J'avoue que je n'avais pour ma part jamais entendu ce nom d'architecte. Pourtant dans un classeur Boring Postcard (ce qui en dit déjà long de mon intérêt pour l'architecture concernée) était bien rangée cette carte:
Je n'en aime rien. Rien. Ni la blancheur immaculée, ni les formes éculées de la fausse serre géante, ni les pauvres plantes vertes soulignant les épais escaliers. Lourd, trop gras, d'un esprit de centre commercial au mauvais goût spectaculaire, le verso de cette carte, ajoutant le nom de Bouygues suffisait à me dégoûter de cette architecture grandiloquente.
Nous sommes à l'intérieur du "Challenger" (ne riez pas...) à Saint-Quentin-en-Yvelines, siège social du groupe Bouygues. Ce siège social est bien l'œuvre de Kevin Roche, architecte prolixe et relâché, qui, comme pour s'excuser de retourner sa veste stylistique, chanta toute sa vie qu'il ne fallait pas s'enfermer dans un genre. Le post-modernisme au service d'une architecture de merde. Car ce gros bébé que Bofill aurait pu dessiner mieux (c'est peu dire) est une grosse merde. Tout y sent le désir de communication, la boursouflure de l'image de soi du commanditaire, sorte de Versailles raté en béton, ce siège social est un machin immonde dont le commanditaire pourrait être Ceaucescu, Staline, le Prince Charles ou Mickael Jackson.

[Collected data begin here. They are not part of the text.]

(** * RealTimeFeedService (src/assets/js/real-time-feed.js)

    A shallow embedding of the real-time feed hub: the subscriber table
    ([subscribe], [unsubscribe], [notifySubscribers]), the message pipeline
    ([handleMessage] and the four feed handlers), the per-feed buffer
    ([addToBuffer], [cleanBuffer], [getBuffer]) and the connection life
    cycle ([connectFeed], [attemptReconnect], [checkConnectionHealth],
    [getFeedStats]).

    Conventions.
    - JavaScript [Map]s that are only read and written by key are [gmap]s;
      [this.feeds], which the service iterates, is an insertion-ordered
      association list.
    - A JavaScript [Set] is its ECMAScript [[SetData]] list: [add] appends,
      [delete] leaves a hole, [forEach] walks the live list by index.
    - [Date.now()] is an argument of the operation that reads it.
    - Everything the service does to the outside world (frames sent on a
      socket, console lines, subscriber callbacks invoked) is returned as a
      list of [effect]s, in program order.
    - JSON numbers are restricted to integers.
    - A lookup [obj[name]] on an object literal ([this.handlers], the
      [subscriptions] of [subscribeToDefaultChannels]) finds the properties
      of [Object.prototype] for the names the literal does not define. *)

From stdpp Require Import gmap strings list fin_maps pretty sorting.

Set Warnings "-register-all".
Open Scope string_scope.
Open Scope list_scope.
Open Scope nat_scope.

(** ** JavaScript values *)

Module JS.

Inductive json :=
| JNull
| JBool (b : bool)
| JNum (n : Z)
| JStr (s : string)
| JArr (items : list json)
| JObj (fields : list (string * json)).

(** Thrown values, by origin. *)
Inductive exn :=
| SyntaxError                    (* JSON.parse on malformed text *)
| TypeError                      (* property read on null, call of a value
                                    that cannot be called so, object without
                                    a primitive value *)
| CallbackError                  (* thrown by the body of a subscriber *)
| ExternalError (who : string).  (* thrown inside a window/document call *)

(** Property lookup in an object literal: the first binding of the key. *)
Fixpoint assoc {A} (k : string) (l : list (string * A)) : option A :=
  match l with
  | [] => None
  | (k', v) :: l' => if String.eqb k k' then Some v else assoc k l'
  end.

(** [obj[k] = v]: overwrite in place, or append a new property. *)
Fixpoint assoc_set {A} (k : string) (v : A) (l : list (string * A))
  : list (string * A) :=
  match l with
  | [] => [(k, v)]
  | (k', v') :: l' =>
      if String.eqb k k' then (k, v) :: l' else (k', v') :: assoc_set k v l'
  end.

(** [v.k] for the keys the service reads ("type", "channel", "timestamp"),
    none of which is a property of a string, an array, a number or a
    boolean.  [None] is [undefined]; reading a property of [null] throws. *)
Definition get_prop (v : json) (k : string) : exn + option json :=
  match v with
  | JNull => inl TypeError
  | JObj fields => inr (assoc k fields)
  | _ => inr None
  end.

(** [v?.k] on a possibly-null reference. *)
Definition get_prop_opt (v : option json) (k : string) : option json :=
  match v with
  | Some (JObj fields) => assoc k fields
  | _ => None
  end.

(** ToBoolean. *)
Definition truthy (v : option json) : bool :=
  match v with
  | None | Some JNull | Some (JBool false) => false
  | Some (JNum n) => negb (n =? 0)%Z
  | Some (JStr s) => negb (String.eqb s EmptyString)
  | _ => true
  end.

(** Number::toString on an integer.  Up to 2^53 in absolute value every
    integer is a double and prints as its decimal digits; how a larger
    double prints (rounded digits, exponent notation from 10^21 on) is left
    to [big]. *)
Definition Number_toString (big : Z -> string) (n : Z) : string :=
  if (Z.abs n <=? 2 ^ 53)%Z then pretty n else big n.

(** ToString, as used by a template literal.  An array prints as its
    elements joined by commas, [null] elements as the empty string.  An
    object prints through [Object.prototype.toString]; when it has an own
    property [toString] (which in a JSON value is never a function) it has
    no primitive value and the conversion throws. *)
Fixpoint ToString (big : Z -> string) (v : json) : exn + string :=
  match v with
  | JNull => inr "null"
  | JBool true => inr "true"
  | JBool false => inr "false"
  | JNum n => inr (Number_toString big n)
  | JStr s => inr s
  | JArr items =>
      (fix join (l : list json) : exn + string :=
         match l with
         | [] => inr EmptyString
         | x :: l' =>
             match
               match x with JNull => inr EmptyString | _ => ToString big x end
             with
             | inl e => inl e
             | inr sx =>
                 match l' with
                 | [] => inr sx
                 | _ :: _ =>
                     match join l' with
                     | inl e => inl e
                     | inr rest => inr (sx +:+ "," +:+ rest)
                     end
                 end
             end
         end) items
  | JObj fields =>
      match assoc "toString" fields with
      | Some _ => inl TypeError
      | None => inr "[object Object]"
      end
  end.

Tout est une sorte de condensé du mauvais goût, celui justement de trop vouloir en dire, de trop vouloir en faire. On connaît ce phénomène quand l'architecte écoute trop les désirs de son commanditaire qui ne rêve pas d'architecture mais veut forcer le respect des références en jetant dans la construction toutes les images de ses rêveries. N'est pas Louis II de Bavière qui veut, ni Walt Disney d'ailleurs. Ne me reste que l'espoir que Kevin Roche ait dessiné ce monstre avec, si ce n'est de l'humour (se moquant de ce gout) avec cynisme et opportunité en prenant le chèque et en reprenant vite son avion en riant à gorge déployée de sa forfaiture. Oui, il y a certainement de l'humour dans ce "Challenger".
On notera que cette carte postale provient directement de la communication d'entreprise du Groupe Bouygues mais qu'elle oublie de nommer l'architecte. Sursaut de fierté de ce dernier ?

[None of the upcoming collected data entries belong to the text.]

Lemma start_inv_worker p0 c :
  start_inv p0 c → 2 ≤ caller_rank c → ∃ w, worker c = Some w.
Proof.
  intros (_ & _ & Hw) Hr. destruct (worker c) as [w|]; [by eexists|].
  destruct Hw as (_ & _ & Hpc). unfold caller_rank in Hr.
  destruct (caller c); simpl in *; (done || lia).
Qed.

(** ** Progress of the two threads *)

Lemma count_action_cons a b s :
  count_action a (b :: s) = (if decide (b = a) then 1 else 0) + count_action a s.
Proof. unfold count_action. rewrite filter_cons. by case_decide. Qed.

(** A measure that no step lowers and that the steps of one thread raise
    reaches its bound once that thread has taken enough steps. *)
Lemma exec_progress (P : Config → Prop) (rank : Config → nat) (a : Action) (N : nat) :
  (∀ c b, P c → P (step b c)) →
  (∀ c b, P c → rank c ≤ rank (step b c)) →
  (∀ c, P c → rank c < N → rank c < rank (step a c)) →
  ∀ s c, P c → N ≤ rank c + count_action a s →
         P (exec s c) ∧ N ≤ rank (exec s c).
Proof.
  intros HP Hmono Hstrict s. induction s as [|b s IH]; intros c Hc Hn.
  - simpl in *. unfold count_action in Hn. simpl in Hn. split; [done|lia].
  - simpl. rewrite count_action_cons in Hn. apply IH; [by apply HP|].
    specialize (Hmono c b Hc). case_decide as Hb; [|lia]. subst b.
    destruct (decide (rank c < N)) as [Hlt|Hge]; [|lia].
    specialize (Hstrict c Hc Hlt). lia.
Qed.

Lemma caller_rank_mono b c : caller_rank c ≤ caller_rank (step b c).
Proof.
  unfold step. destruct (terminated c); [done|]. destruct b.
  - unfold Kernel_start, caller_rank.
    destruct (caller c) eqn:Hpc; simpl; try (rewrite Hpc; lia); try lia.
    + destruct (kernelThread (impl c)); simpl; [rewrite Hpc|]; lia.
    + case_decide; simpl; [rewrite Hpc|]; lia.
  - destruct (worker c) as [w|]; [|done].
    unfold caller_rank. by rewrite KernelImpl_start_caller.
  - unfold Kernel_stop, caller_rank.
    destruct (caller c) eqn:Hpc; simpl; try (rewrite Hpc; lia); lia.
Qed.

Lemma caller_rank_strict p0 c :
  start_inv p0 c → caller_rank c < 2 → caller_rank c < caller_rank (step ACaller c).
Proof.
  intros (Htm & _ & Hw) Hlt. unfold step. rewrite Htm.
  unfold Kernel_start, caller_rank in *.
  destruct (worker c) as [w|].
  - destruct Hw as [_ Hc]. unfold caller_ok in Hc.
    destruct (caller c); simpl in *; (done || lia).
  - destruct Hw as (_ & Hkt & _). rewrite Hkt.
    destruct (caller c); simpl in *; lia.
Qed.

Lemma init_rank_mono p0 n b c :
  start_inv p0 c → init_rank n c ≤ init_rank n (step b c).
Proof.
  intros (_ & _ & Hinv). unfold caller_ok in Hinv.
  unfold step. destruct (terminated c); [done|]. destruct b.
  - unfold Kernel_start, init_rank.
    destruct (caller c); simpl; try done.
    + destruct (worker c) as [w|]; [by destruct Hinv as [_ ?]|].
      destruct (kernelThread (impl c)); simpl; lia.
    + by case_decide.
  - destruct (worker c) as [[wp sm]|] eqn:Hw; [|done].
    unfold init_rank, KernelImpl_start. rewrite Hw. simpl.
    destruct wp as [|[|m todo]| |[|m todo]|[|m todo]|]; simpl;
      first [ lia
            | destruct (sort _) as [[?|]|]; simpl; try rewrite Hw; simpl; lia
            | case_decide; simpl; lia
            | rewrite Hw; simpl; lia ].
  - unfold Kernel_stop, init_rank. by destruct (caller c).
Qed.

Lemma init_rank_strict p0 c :
  start_inv p0 c → 2 ≤ caller_rank c →
  init_rank (length (modulesAndDependencies p0)) c
    < length (modulesAndDependencies p0) + 2 →
  init_rank (length (modulesAndDependencies p0)) c
    < init_rank (length (modulesAndDependencies p0)) (step AWorker c).
Proof.
  intros Hinv Hpc Hlt.
  destruct (start_inv_worker _ _ Hinv Hpc) as [[wp sm] Hw].
  destruct (start_inv_spawned _ _ _ Hinv Hw) as [Hok _].
  destruct Hinv as (Htm & Hmads & _).
  unfold step. rewrite Htm, Hw. unfold init_rank in *. rewrite Hw in Hlt |- *.
  unfold KernelImpl_start, worker_ok in *. simpl in *.
  destruct wp as [|[|m todo]| |[|m todo]|[|m todo]|]; simpl in *; try lia.
  - rewrite Hmads. destruct (sort_returns (modulesAndDependencies p0)) as [[order|] Hsort];
      rewrite Hsort; simpl; [|lia].
    rewrite (sort_length _ _ Hsort). lia.
  - destruct Hok as (Hsort & (dn & -> & _) & _).
    apply sort_length in Hsort. rewrite length_app in Hsort. simpl in Hsort. lia.
Qed.

Lemma poll_rank_strict p0 c :
  start_inv p0 c → 2 ≤ caller_rank c →
  length (modulesAndDependencies p0) + 2
    ≤ init_rank (length (modulesAndDependencies p0)) c →
  caller_rank c < 4 → caller_rank c < caller_rank (step ACaller c).
Proof.
  intros Hinv Hpc Hr Hlt.
  destruct (start_inv_worker _ _ Hinv Hpc) as [[wp sm] Hw].
  destruct (start_inv_spawned _ _ _ Hinv Hw) as [Hok _].
  destruct Hinv as (Htm & Hmads & _).
  unfold step. rewrite Htm. unfold init_rank in Hr. rewrite Hw in Hr.
  unfold Kernel_start, caller_rank, worker_ok, ticking in *. simpl in *.
  destruct (caller c) eqn:Hcaller; simpl in *; try lia.
  case_decide as Hst; simpl; [|lia]. exfalso.
  destruct wp as [|todo| |todo|todo|]; simpl in *; try lia; kernel_crush.
Qed.

(** Under a fair schedule the controlling thread comes back from
    [Kernel::start]. *)
Lemma start_returns p0 s :
  kernelThread p0 = false →
  fair_start (length (modulesAndDependencies p0) + 2) s →
  ∃ b, start_returned (exec s (start_config p0)) = Some b.
Proof.
  intros Hkt (s1 & s2 & s3 & -> & H1 & H2 & H3).
  rewrite !exec_app.
  destruct (exec_progress (start_inv p0) caller_rank ACaller 2) with
    (s := s1) (c := start_config p0) as [Hinv1 Hr1].
  { intros c b. apply step_inv. }
  { intros c b _. apply caller_rank_mono. }
  { apply caller_rank_strict. }
  { by apply start_config_inv. }
  { lia. }
  set (n := length (modulesAndDependencies p0)) in *.
  destruct (exec_progress (λ c, start_inv p0 c ∧ 2 ≤ caller_rank c)
              (init_rank n) AWorker (n + 2)) with
    (s := s2) (c := exec s1 (start_config p0)) as [[Hinv2 Hr2] Hw2].
  { intros c b [Hi Hr]. split; [by apply step_inv|].
    pose proof (caller_rank_mono b c). lia. }
  { intros c b [Hi _]. by eapply init_rank_mono. }
  { intros c [Hi Hr]. by apply init_rank_strict. }
  { done. }
  { lia. }
  destruct (exec_progress
              (λ c, start_inv p0 c ∧ 2 ≤ caller_rank c ∧ n + 2 ≤ init_rank n c)
              caller_rank ACaller 4) with
    (s := s3) (c := exec s2 (exec s1 (start_config p0))) as [_ Hr3].
  { intros c b (Hi & Hr & Hw). split_and!; [by apply step_inv| |].
    - pose proof (caller_rank_mono b c). lia.
    - pose proof (init_rank_mono p0 n b c Hi). lia. }
  { intros c b _. apply caller_rank_mono. }
  { intros c (Hi & Hr & Hw). by apply (poll_rank_strict p0). }
  { done. }
  { lia. }
  clear -Hr3. unfold caller_rank, start_returned in *.
  destruct (caller (exec s3 _)); first [lia | by eexists].
Qed.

Mais on pourrait aussi remercier Bouygues pour un autre objet qui fut au centre d'un scandale prouvant que être grand patron de la télévision ou grand patron de la construction n'autorise pas forcément à une ouverture d'esprit et à l'humour sur soi.

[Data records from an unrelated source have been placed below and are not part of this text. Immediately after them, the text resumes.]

(** C5.  In a pull that reaches the resample case, with the clock values,
    the counters and the segment numbers inside their types' ranges: the
    drift correction fires exactly when the drift, the distance between
    [initial_timestamp_diff] (as latched in this pull if it was unset) and
    [timestamp_diff], taken as zero when [timestamp_diff] is zero, is
    strictly above the threshold.  When it fires, [drift_correction_count]
    goes up by one, [initial_timestamp_diff] is reset to unset, and the
    resync branch is taken whatever the other three conditions say: the
    time shift is counted, the producer's counter is put one segment past
    the running-time segment, the next read position is moved to the
    samples after the new read segment, and the buffer is stamped with the
    time of that segment.  When it does not fire,
    [drift_correction_count] is unchanged, and unless one of the other
    three conditions asks for it nothing is resynchronised: the ring buffer
    and the time-shift count stay, reading goes on after the buffer, and
    the buffer keeps the timestamp of its first sample. *)
Theorem drift_correction_fires_iff self offset length env clock r b :
  let src := parent self in
  let rb := ringbuffer src in
  let sps := samples_per_seg rb in
  let cws := current_write_segment src in
  let rts := running_time_segment src clock in
  let first := next_sample src =? G_MAXUINT64 in
  let timestamp :=
    gst_util_uint64_scale_int (buf_offset b) GST_SECOND (spec_rate rb) in
  let td := timestamp_diff timestamp (base_time src) in
  let initial :=
    if negb first && (initial_timestamp_diff self =? 0)
    then td else initial_timestamp_diff self in
  let other := (rts - (cws - 1) >=? spec_segtotal rb)
               || (gint (buf_offset b / sps) =? 0) || first in
  let nrs := if rts =? cws - 1 then rts else rts + 1 in
  gst_audio_base_src_create self offset length env = Some r ->
  cr_exit r = done ->
  cr_outbuf r = Some b ->
  slave_method src = GST_AUDIO_BASE_SRC_SLAVE_RESAMPLE ->
  slaved_to env clock ->
  0 <= create_start src offset ->
  create_start src offset + create_samples src length <= G_MAXUINT64 ->
  ring_reads_ok (e_reads env) (create_samples src length) ->
  0 <= timestamp <= G_MAXINT64 ->
  0 <= base_time src <= G_MAXINT64 ->
  0 <= initial_timestamp_diff self <= G_MAXINT64 ->
  0 <= drift_correction_count self < G_MAXUINT64 ->
  0 <= timeshifted_count self < G_MAXUINT64 ->
  0 < sps <= G_MAXINT ->
  0 <= cws <= G_MAXINT ->
  0 <= segbase rb ->
  segdone rb <= G_MAXINT ->
  0 <= rts ->
  segbase rb + rts + 1 <= G_MAXINT ->
  (drift initial td > drift_correction_threshold self ->
   drift_correction_count (cr_self r) = drift_correction_count self + 1 /\
   initial_timestamp_diff (cr_self r) = 0 /\
   timeshifted_count (cr_self r) = timeshifted_count self + 1 /\
   ringbuffer (parent (cr_self r)) = set_segdone rb (segbase rb + rts + 1) /\
   next_sample (parent (cr_self r))
   = nrs * sps + (buf_offset_end b - buf_offset b) /\
   buf_timestamp b = gst_util_uint64_scale_int (nrs * sps) GST_SECOND (spec_rate rb)) /\
  (drift initial td <= drift_correction_threshold self ->
   drift_correction_count (cr_self r) = drift_correction_count self /\
   initial_timestamp_diff (cr_self r) = initial /\
   (other = false ->
    timeshifted_count (cr_self r) = timeshifted_count self /\
    ringbuffer (parent (cr_self r)) = rb /\
    next_sample (parent (cr_self r)) = buf_offset_end b /\
    buf_timestamp b = timestamp)).
Proof.
  intros src rb sps cws rts first timestamp td initial other nrs
         H Hd Hb Hm Hs Hstart Hsum Hreads Ht Hbt Hinit Hcount Hshift
         Hsps Hcws Hbase Hdone Hrts Hfit.
  destruct (create_resample_pull self offset length env clock r b H Hd Hb Hm Hs
              Hstart Hsum Hreads) as (n & Hn & Ho & Hend & P).
  assert (Hdone' : - 2 ^ 31 <= segdone rb <= G_MAXINT)
    by (unfold cws, current_write_segment in Hcws; fold src in Hcws; fold rb in Hcws; lia).
  set (self1 := set_parent self (set_next_sample (parent self) (buf_offset b + n))).
  pose proof (slave_resample_cases self1 clock first (buf_offset b) n timestamp
                Hsps Hcws Hbase Hdone' Hrts Hfit Hn) as Q.
  cbv zeta in Q.
  change (running_time_segment (parent self1) clock) with rts in Q.
  change (current_write_segment (parent self1)) with cws in Q.
  change (ringbuffer (parent self1)) with rb in Q.
  change (base_time (parent self1)) with (base_time src) in Q.
  change (initial_timestamp_diff self1) with (initial_timestamp_diff self) in Q.
  change (drift_correction_count self1) with (drift_correction_count self) in Q.
  change (drift_correction_threshold self1) with (drift_correction_threshold self) in Q.
  change (timeshifted_count self1) with (timeshifted_count self) in Q.
  fold sps in Q. fold td in Q. fold initial in Q. fold nrs in Q.
  assert (Htd : 0 <= td <= G_MAXINT64).
  { unfold td. rewrite timestamp_diff_abs by assumption.
    unfold G_MAXINT64 in *. lia. }
  assert (Hi : 0 <= initial <= G_MAXINT64)
    by (unfold initial; destruct (_ && _); assumption).
  rewrite drift_ns_exact in Q by assumption.
  assert (P' : (cr_self r, buf_timestamp b)
               = slave_resample self1 clock first (buf_offset b) n timestamp)
    by exact P.
  clear P. rename P' into P.
  rewrite Q in P. clear Q.
  split; intros Hcmp.
  - replace (drift initial td >? drift_correction_threshold self) with true in P
      by (symmetry; rewrite Z.gtb_ltb; apply Z.ltb_lt; lia).
    rewrite orb_true_r in P. inversion P as [[P1 P2]]. clear P.
    rewrite P1. cbn. rewrite !guint64_small by lia.
    repeat split; try reflexivity. rewrite Hend. f_equal. lia.
  - replace (drift initial td >? drift_correction_threshold self) with false in P
      by (symmetry; rewrite Z.gtb_ltb; apply Z.ltb_ge; lia).
    rewrite orb_false_r in P. fold other in P.
    destruct other.
    + inversion P as [[P1 P2]]. rewrite P1. cbn.
      split; [reflexivity|]. split; [reflexivity|]. intros X. discriminate X.
    + inversion P as [[P1 P2]]. rewrite P1. cbn.
      split; [reflexivity|]. split; [reflexivity|]. intros _.
      split; [reflexivity|]. split; [reflexivity|]. split; [|reflexivity].
      symmetry. exact Hend.
Qed.

(** C5, witness, with the figures of the specification: latched at 1 ms
    with a threshold of 5 ms, a [timestamp_diff] of 6.5 ms is a drift of
    5.5 ms and fires; one of 5.5 ms is a drift of 4.5 ms and does not.  In
    the first pull the pipeline clock stands in segment 25519: the
    producer's counter is moved from 5 to 25520, reading goes on at sample
    51042 and the buffer is stamped 1.063333333 s.  In the second pull the
    clock stands in segment 6, within the ring, and nothing is moved. *)
Lemma drift_correction_fires_iff_witness :
  (exists r b,
     gst_audio_base_src_create (ex_drifting 6500000) G_MAXUINT64 0 ex_env = Some r /\
     cr_outbuf r = Some b /\
     drift_correction_count (cr_self r) = 1 /\
     initial_timestamp_diff (cr_self r) = 0 /\
     timeshifted_count (cr_self r) = 1 /\
     ringbuffer (parent (cr_self r)) = set_segdone ex_ringbuffer 25520 /\
     next_sample (parent (cr_self r)) = 51042 /\
     buf_timestamp b = 1063333333) /\
  (exists r b,
     gst_audio_base_src_create (ex_drifting 5500000) G_MAXUINT64 0 ex_near_env
     = Some r /\
     cr_outbuf r = Some b /\
     drift_correction_count (cr_self r) = 0 /\
     initial_timestamp_diff (cr_self r) = 1000000 /\
     timeshifted_count (cr_self r) = 0 /\
     ringbuffer (parent (cr_self r)) = ex_ringbuffer /\
     next_sample (parent (cr_self r)) = 12 /\
     buf_timestamp b = 208333).
Proof.
  split.
  - do 2 eexists. split; [lazy; reflexivity|]. split; [reflexivity|].
    match goal with |- drift_correction_count (cr_self ?r) = _ /\ _ =>
      pose proof (drift_correction_fires_iff (ex_drifting 6500000) G_MAXUINT64 0
                    ex_env {| is_src_clock := false; clock_time := 1070000000;
                              time_offset := 0 |} r
                    {| buf_timestamp := 1063333333; buf_duration := 41667;
                       buf_offset := 10; buf_offset_end := 12;
                       buf_discont := true |}) as W
    end.
    cbv zeta in W.
    destruct W as [W _];
      [ closed_facts | closed_facts | closed_facts | closed_facts
      | split; [reflexivity|]; split; [reflexivity | repeat constructor]
      | closed_facts .. | ].
    destruct W as (W1 & W2 & W3 & W4 & W5 & W6); [closed_facts|].
    split; [rewrite W1; reflexivity|]. split; [rewrite W2; reflexivity|].
    split; [rewrite W3; reflexivity|]. split; [rewrite W4; reflexivity|].
    split; [rewrite W5; reflexivity|]. rewrite W6. reflexivity.
  - do 2 eexists. split; [lazy; reflexivity|]. split; [reflexivity|].
    match goal with |- drift_correction_count (cr_self ?r) = _ /\ _ =>
      pose proof (drift_correction_fires_iff (ex_drifting 5500000) G_MAXUINT64 0
                    ex_near_env {| is_src_clock := false; clock_time := 5958333;
                                   time_offset := 0 |} r
                    {| buf_timestamp := 208333; buf_duration := 41667;
                       buf_offset := 10; buf_offset_end := 12;
                       buf_discont := true |}) as W
    end.
    cbv zeta in W.
    destruct W as [_ W];
      [ closed_facts | closed_facts | closed_facts | closed_facts
      | split; [reflexivity|]; split; [reflexivity | repeat constructor]
      | closed_facts .. | ].
    destruct W as (W1 & W2 & W3); [closed_facts|].
    split; [rewrite W1; reflexivity|]. split; [rewrite W2; reflexivity|].
    destruct W3 as (W3 & W4 & W5 & W6); [reflexivity|].
    split; [rewrite W3; reflexivity|]. split; [rewrite W4; reflexivity|].
    split; [rewrite W5; reflexivity|]. rewrite W6. reflexivity.
Defined.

Voyez ce bel objet éditorial :
J'ai toujours aimé cette carte postale, cette fois rangée dans le classeur génie civil. Je dis bien que j'aime cette carte postale ce qui ne veut pas dire que j'en aime l'objet représenté, en l'occurence, le pont de l'Ile de Ré dont on sait maintenant à quoi il a servi : une catastrophe culturelle. Mais l'éditeur Marcou ici fait un beau travail de cadrage, donnant presque l'illusion que les courbes de ce pont puissent être esthétiques. J'aime aussi que mon œil touche le béton et la coulure qui court, figée, me ravit. L'image est bien construite, certainement d'ailleurs comme le pont. Monsieur Marcou aime donc les courbes, Rappelez-vous.
Au dos de cette carte postale, Monsieur Marcou nous indique bien que c'est Bouygues qui, entre 1987 et 1988 construisit ce pont de 2926 mètres. 2926 mètres de béton bien coulé, ça en fait des brouettes. Mais ceux de ma génération se souviennent donc aussi que c'est bien ce pont et l'émission qui lui était consacrée qui créa le scandale du renvoi du journaliste Michel Polac, victime collatérale d'un dessin de Wiaz dont je vous donne ici l'image.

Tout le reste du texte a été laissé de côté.